START Dataset records
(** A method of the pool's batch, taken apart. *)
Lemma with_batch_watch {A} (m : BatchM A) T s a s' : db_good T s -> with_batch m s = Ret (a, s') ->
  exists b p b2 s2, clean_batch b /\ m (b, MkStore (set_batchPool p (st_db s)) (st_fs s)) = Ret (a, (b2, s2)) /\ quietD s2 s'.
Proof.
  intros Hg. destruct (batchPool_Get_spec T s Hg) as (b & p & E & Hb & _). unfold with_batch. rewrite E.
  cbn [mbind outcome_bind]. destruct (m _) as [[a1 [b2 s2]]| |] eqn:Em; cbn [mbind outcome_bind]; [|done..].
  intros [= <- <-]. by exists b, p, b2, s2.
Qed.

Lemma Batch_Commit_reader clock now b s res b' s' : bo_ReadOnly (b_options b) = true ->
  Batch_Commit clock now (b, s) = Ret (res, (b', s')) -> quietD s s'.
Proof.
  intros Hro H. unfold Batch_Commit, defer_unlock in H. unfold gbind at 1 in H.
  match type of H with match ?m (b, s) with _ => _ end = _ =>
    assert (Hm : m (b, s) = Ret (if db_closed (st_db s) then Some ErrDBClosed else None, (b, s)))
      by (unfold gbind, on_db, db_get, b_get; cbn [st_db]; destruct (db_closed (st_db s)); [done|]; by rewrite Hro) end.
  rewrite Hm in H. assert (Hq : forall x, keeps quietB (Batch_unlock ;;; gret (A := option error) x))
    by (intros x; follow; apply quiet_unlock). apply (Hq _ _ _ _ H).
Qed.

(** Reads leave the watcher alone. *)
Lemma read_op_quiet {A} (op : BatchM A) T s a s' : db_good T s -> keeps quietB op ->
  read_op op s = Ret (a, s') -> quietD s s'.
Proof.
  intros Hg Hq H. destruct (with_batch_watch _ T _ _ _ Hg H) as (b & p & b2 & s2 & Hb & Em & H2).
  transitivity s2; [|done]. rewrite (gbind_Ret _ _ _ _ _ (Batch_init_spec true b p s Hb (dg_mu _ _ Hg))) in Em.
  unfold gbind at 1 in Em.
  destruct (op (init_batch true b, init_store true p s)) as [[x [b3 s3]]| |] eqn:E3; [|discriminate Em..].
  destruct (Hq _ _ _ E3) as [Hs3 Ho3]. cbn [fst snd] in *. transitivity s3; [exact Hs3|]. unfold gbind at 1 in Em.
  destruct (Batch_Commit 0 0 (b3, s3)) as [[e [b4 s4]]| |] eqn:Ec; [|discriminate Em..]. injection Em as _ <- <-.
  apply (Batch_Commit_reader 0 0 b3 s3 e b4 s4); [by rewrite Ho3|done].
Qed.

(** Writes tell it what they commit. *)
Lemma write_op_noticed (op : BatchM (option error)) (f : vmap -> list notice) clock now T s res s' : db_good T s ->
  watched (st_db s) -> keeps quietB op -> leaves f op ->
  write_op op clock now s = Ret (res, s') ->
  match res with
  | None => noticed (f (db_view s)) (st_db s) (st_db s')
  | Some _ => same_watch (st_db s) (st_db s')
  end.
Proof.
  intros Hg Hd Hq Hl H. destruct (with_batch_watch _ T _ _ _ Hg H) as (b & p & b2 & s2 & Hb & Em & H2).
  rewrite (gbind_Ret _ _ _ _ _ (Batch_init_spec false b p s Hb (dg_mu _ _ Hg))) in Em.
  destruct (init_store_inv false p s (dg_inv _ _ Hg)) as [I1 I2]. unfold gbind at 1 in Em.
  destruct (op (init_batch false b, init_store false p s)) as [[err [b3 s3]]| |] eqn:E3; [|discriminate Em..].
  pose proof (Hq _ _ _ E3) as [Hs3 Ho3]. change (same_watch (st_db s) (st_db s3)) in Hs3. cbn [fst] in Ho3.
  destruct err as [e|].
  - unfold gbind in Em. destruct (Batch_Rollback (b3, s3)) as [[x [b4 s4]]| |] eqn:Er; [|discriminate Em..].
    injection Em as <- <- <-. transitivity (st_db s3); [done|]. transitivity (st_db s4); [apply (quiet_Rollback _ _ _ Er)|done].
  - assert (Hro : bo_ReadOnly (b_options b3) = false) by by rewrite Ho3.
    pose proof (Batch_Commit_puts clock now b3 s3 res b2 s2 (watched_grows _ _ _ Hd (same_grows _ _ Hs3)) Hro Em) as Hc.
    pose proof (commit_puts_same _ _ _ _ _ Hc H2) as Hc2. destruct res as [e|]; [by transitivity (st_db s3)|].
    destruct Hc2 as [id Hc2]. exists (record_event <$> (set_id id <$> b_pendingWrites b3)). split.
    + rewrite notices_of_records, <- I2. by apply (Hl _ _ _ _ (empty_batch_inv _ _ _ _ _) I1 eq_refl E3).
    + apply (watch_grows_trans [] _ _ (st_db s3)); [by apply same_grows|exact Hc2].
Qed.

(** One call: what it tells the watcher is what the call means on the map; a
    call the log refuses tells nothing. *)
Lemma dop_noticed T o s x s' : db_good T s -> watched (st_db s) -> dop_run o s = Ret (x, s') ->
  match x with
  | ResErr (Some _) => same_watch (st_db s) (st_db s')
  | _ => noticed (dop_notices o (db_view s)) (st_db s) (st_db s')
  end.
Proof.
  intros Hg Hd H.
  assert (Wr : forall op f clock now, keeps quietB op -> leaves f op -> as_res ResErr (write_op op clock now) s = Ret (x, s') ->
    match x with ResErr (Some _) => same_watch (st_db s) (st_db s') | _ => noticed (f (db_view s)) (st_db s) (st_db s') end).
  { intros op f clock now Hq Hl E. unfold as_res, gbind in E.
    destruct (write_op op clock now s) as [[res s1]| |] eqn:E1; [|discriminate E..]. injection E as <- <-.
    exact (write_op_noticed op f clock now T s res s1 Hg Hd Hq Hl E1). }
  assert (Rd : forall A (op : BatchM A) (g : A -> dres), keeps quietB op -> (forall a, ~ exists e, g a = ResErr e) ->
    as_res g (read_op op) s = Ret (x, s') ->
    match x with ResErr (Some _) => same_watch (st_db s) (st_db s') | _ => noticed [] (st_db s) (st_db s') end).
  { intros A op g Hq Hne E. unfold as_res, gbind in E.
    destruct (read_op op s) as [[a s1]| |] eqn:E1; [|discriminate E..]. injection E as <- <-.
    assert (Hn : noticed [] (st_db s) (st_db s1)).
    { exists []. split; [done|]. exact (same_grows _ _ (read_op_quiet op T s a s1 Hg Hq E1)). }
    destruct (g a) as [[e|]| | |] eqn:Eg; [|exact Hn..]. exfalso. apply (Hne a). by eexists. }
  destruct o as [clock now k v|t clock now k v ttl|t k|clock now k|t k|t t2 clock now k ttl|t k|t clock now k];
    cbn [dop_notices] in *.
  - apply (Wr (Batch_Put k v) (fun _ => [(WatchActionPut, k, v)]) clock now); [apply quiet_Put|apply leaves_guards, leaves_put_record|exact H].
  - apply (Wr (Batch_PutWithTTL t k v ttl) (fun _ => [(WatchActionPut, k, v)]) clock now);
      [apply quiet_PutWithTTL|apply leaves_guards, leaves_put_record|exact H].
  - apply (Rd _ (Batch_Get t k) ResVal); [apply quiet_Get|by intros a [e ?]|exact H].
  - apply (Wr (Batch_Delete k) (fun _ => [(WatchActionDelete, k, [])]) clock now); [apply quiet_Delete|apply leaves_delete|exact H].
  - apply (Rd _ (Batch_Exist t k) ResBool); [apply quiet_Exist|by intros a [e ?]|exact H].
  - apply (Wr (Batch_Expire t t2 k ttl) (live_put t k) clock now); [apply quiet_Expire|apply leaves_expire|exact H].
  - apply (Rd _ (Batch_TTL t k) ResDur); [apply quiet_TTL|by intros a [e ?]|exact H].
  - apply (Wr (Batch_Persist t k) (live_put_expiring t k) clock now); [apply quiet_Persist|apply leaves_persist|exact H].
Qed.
END Dataset records
START Dataset records
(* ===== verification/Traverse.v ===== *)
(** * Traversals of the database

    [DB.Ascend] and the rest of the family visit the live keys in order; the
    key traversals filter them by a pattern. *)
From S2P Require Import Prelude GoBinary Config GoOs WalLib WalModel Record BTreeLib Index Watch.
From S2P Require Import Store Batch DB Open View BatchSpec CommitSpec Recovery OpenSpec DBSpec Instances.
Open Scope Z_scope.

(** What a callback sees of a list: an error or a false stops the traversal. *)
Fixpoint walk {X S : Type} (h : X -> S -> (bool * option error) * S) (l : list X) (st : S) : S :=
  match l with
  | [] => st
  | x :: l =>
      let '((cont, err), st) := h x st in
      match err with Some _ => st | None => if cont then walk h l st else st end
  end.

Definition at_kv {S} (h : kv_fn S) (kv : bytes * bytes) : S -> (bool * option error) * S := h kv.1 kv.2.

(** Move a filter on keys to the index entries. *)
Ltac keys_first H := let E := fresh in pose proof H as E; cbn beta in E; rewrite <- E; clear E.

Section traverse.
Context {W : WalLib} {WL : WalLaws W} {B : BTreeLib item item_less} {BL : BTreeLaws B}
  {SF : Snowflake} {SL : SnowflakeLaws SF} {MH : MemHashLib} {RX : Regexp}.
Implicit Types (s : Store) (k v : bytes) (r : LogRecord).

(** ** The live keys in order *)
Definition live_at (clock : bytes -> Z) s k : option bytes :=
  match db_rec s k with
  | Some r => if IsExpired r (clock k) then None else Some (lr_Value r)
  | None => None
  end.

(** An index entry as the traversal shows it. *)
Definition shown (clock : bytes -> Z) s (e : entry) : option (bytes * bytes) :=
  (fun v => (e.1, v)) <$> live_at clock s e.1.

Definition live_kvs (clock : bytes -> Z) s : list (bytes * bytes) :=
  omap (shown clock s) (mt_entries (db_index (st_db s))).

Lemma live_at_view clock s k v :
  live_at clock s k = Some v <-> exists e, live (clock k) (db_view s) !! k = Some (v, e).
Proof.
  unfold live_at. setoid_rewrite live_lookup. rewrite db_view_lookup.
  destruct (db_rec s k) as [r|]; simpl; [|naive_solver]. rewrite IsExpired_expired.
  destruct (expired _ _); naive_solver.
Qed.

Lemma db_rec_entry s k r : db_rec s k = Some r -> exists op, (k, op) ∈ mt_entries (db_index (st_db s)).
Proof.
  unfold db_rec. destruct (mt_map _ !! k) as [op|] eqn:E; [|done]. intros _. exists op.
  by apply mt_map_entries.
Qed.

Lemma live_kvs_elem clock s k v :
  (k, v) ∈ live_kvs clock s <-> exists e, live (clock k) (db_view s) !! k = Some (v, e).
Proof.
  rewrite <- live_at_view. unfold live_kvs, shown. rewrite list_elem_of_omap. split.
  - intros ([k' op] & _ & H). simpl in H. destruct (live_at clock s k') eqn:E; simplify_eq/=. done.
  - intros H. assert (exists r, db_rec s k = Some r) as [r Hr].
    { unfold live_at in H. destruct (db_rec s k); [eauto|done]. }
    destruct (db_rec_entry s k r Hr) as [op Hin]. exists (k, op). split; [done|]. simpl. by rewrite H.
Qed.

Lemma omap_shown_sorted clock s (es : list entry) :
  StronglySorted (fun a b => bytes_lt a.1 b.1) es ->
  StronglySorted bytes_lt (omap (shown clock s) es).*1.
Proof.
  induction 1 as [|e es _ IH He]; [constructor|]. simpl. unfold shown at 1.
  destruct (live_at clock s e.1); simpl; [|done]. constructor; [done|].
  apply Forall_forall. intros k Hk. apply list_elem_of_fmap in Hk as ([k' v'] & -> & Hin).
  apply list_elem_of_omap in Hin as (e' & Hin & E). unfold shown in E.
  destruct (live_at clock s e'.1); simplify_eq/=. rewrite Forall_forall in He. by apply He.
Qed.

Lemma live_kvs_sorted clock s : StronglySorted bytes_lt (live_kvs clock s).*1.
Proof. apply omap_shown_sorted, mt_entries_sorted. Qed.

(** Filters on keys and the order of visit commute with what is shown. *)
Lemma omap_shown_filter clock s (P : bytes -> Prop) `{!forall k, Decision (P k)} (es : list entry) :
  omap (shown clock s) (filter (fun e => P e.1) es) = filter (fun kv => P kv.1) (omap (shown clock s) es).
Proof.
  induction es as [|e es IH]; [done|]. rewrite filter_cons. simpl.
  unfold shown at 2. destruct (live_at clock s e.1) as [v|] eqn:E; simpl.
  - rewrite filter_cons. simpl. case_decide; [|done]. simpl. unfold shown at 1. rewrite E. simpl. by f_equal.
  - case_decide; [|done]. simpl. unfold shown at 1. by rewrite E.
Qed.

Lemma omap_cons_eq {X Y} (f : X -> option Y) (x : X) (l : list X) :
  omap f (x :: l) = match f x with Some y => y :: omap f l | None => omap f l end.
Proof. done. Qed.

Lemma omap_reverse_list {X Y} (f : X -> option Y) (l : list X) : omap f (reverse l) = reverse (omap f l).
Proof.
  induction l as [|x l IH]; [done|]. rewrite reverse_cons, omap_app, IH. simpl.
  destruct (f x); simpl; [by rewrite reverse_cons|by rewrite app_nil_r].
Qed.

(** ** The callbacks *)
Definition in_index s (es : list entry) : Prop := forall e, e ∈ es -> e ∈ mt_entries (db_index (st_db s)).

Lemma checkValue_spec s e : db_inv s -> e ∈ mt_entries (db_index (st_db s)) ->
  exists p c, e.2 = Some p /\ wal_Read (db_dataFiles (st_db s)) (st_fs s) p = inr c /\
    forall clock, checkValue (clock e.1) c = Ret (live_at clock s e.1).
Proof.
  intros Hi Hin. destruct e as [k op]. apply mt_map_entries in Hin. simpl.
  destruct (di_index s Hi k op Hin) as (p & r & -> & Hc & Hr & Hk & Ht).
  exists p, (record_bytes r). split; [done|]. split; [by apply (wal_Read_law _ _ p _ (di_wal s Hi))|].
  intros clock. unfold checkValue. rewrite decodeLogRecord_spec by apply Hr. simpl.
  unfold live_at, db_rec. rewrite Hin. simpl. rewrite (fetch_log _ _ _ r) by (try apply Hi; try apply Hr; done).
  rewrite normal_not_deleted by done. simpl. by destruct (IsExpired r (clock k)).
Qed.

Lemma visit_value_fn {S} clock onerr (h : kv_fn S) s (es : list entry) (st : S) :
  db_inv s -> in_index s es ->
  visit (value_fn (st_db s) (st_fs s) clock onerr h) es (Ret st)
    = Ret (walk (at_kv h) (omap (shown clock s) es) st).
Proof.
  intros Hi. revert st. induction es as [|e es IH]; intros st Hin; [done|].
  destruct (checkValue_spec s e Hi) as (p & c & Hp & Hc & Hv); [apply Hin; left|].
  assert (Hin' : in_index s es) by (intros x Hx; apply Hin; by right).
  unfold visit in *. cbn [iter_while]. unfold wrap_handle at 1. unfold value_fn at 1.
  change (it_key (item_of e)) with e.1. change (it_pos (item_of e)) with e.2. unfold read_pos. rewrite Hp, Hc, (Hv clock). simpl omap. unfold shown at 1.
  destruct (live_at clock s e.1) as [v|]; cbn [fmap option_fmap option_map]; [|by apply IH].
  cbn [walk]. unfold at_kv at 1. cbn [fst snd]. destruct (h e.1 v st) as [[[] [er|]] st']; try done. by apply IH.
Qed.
END Dataset records
= Task directions =
In the entries above, restate word for word the lines between the one holding "match type of" and the one holding "destruct (op (init_batch false", inclusive, and nothing besides.

= Completed exercise =
  match type of H with match ?m (b, s) with _ => _ end = _ =>
    assert (Hm : m (b, s) = Ret (if db_closed (st_db s) then Some ErrDBClosed else None, (b, s)))
      by (unfold gbind, on_db, db_get, b_get; cbn [st_db]; destruct (db_closed (st_db s)); [done|]; by rewrite Hro) end.
  rewrite Hm in H. assert (Hq : forall x, keeps quietB (Batch_unlock ;;; gret (A := option error) x))
    by (intros x; follow; apply quiet_unlock). apply (Hq _ _ _ _ H).
Qed.

(** Reads leave the watcher alone. *)
Lemma read_op_quiet {A} (op : BatchM A) T s a s' : db_good T s -> keeps quietB op ->
  read_op op s = Ret (a, s') -> quietD s s'.
Proof.
  intros Hg Hq H. destruct (with_batch_watch _ T _ _ _ Hg H) as (b & p & b2 & s2 & Hb & Em & H2).
  transitivity s2; [|done]. rewrite (gbind_Ret _ _ _ _ _ (Batch_init_spec true b p s Hb (dg_mu _ _ Hg))) in Em.
  unfold gbind at 1 in Em.
  destruct (op (init_batch true b, init_store true p s)) as [[x [b3 s3]]| |] eqn:E3; [|discriminate Em..].
  destruct (Hq _ _ _ E3) as [Hs3 Ho3]. cbn [fst snd] in *. transitivity s3; [exact Hs3|]. unfold gbind at 1 in Em.
  destruct (Batch_Commit 0 0 (b3, s3)) as [[e [b4 s4]]| |] eqn:Ec; [|discriminate Em..]. injection Em as _ <- <-.
  apply (Batch_Commit_reader 0 0 b3 s3 e b4 s4); [by rewrite Ho3|done].
Qed.

(** Writes tell it what they commit. *)
Lemma write_op_noticed (op : BatchM (option error)) (f : vmap -> list notice) clock now T s res s' : db_good T s ->
  watched (st_db s) -> keeps quietB op -> leaves f op ->
  write_op op clock now s = Ret (res, s') ->
  match res with
  | None => noticed (f (db_view s)) (st_db s) (st_db s')
  | Some _ => same_watch (st_db s) (st_db s')
  end.
Proof.
  intros Hg Hd Hq Hl H. destruct (with_batch_watch _ T _ _ _ Hg H) as (b & p & b2 & s2 & Hb & Em & H2).
  rewrite (gbind_Ret _ _ _ _ _ (Batch_init_spec false b p s Hb (dg_mu _ _ Hg))) in Em.
  destruct (init_store_inv false p s (dg_inv _ _ Hg)) as [I1 I2]. unfold gbind at 1 in Em.
  destruct (op (init_batch false b, init_store false p s)) as [[err [b3 s3]]| |] eqn:E3; [|discriminate Em..].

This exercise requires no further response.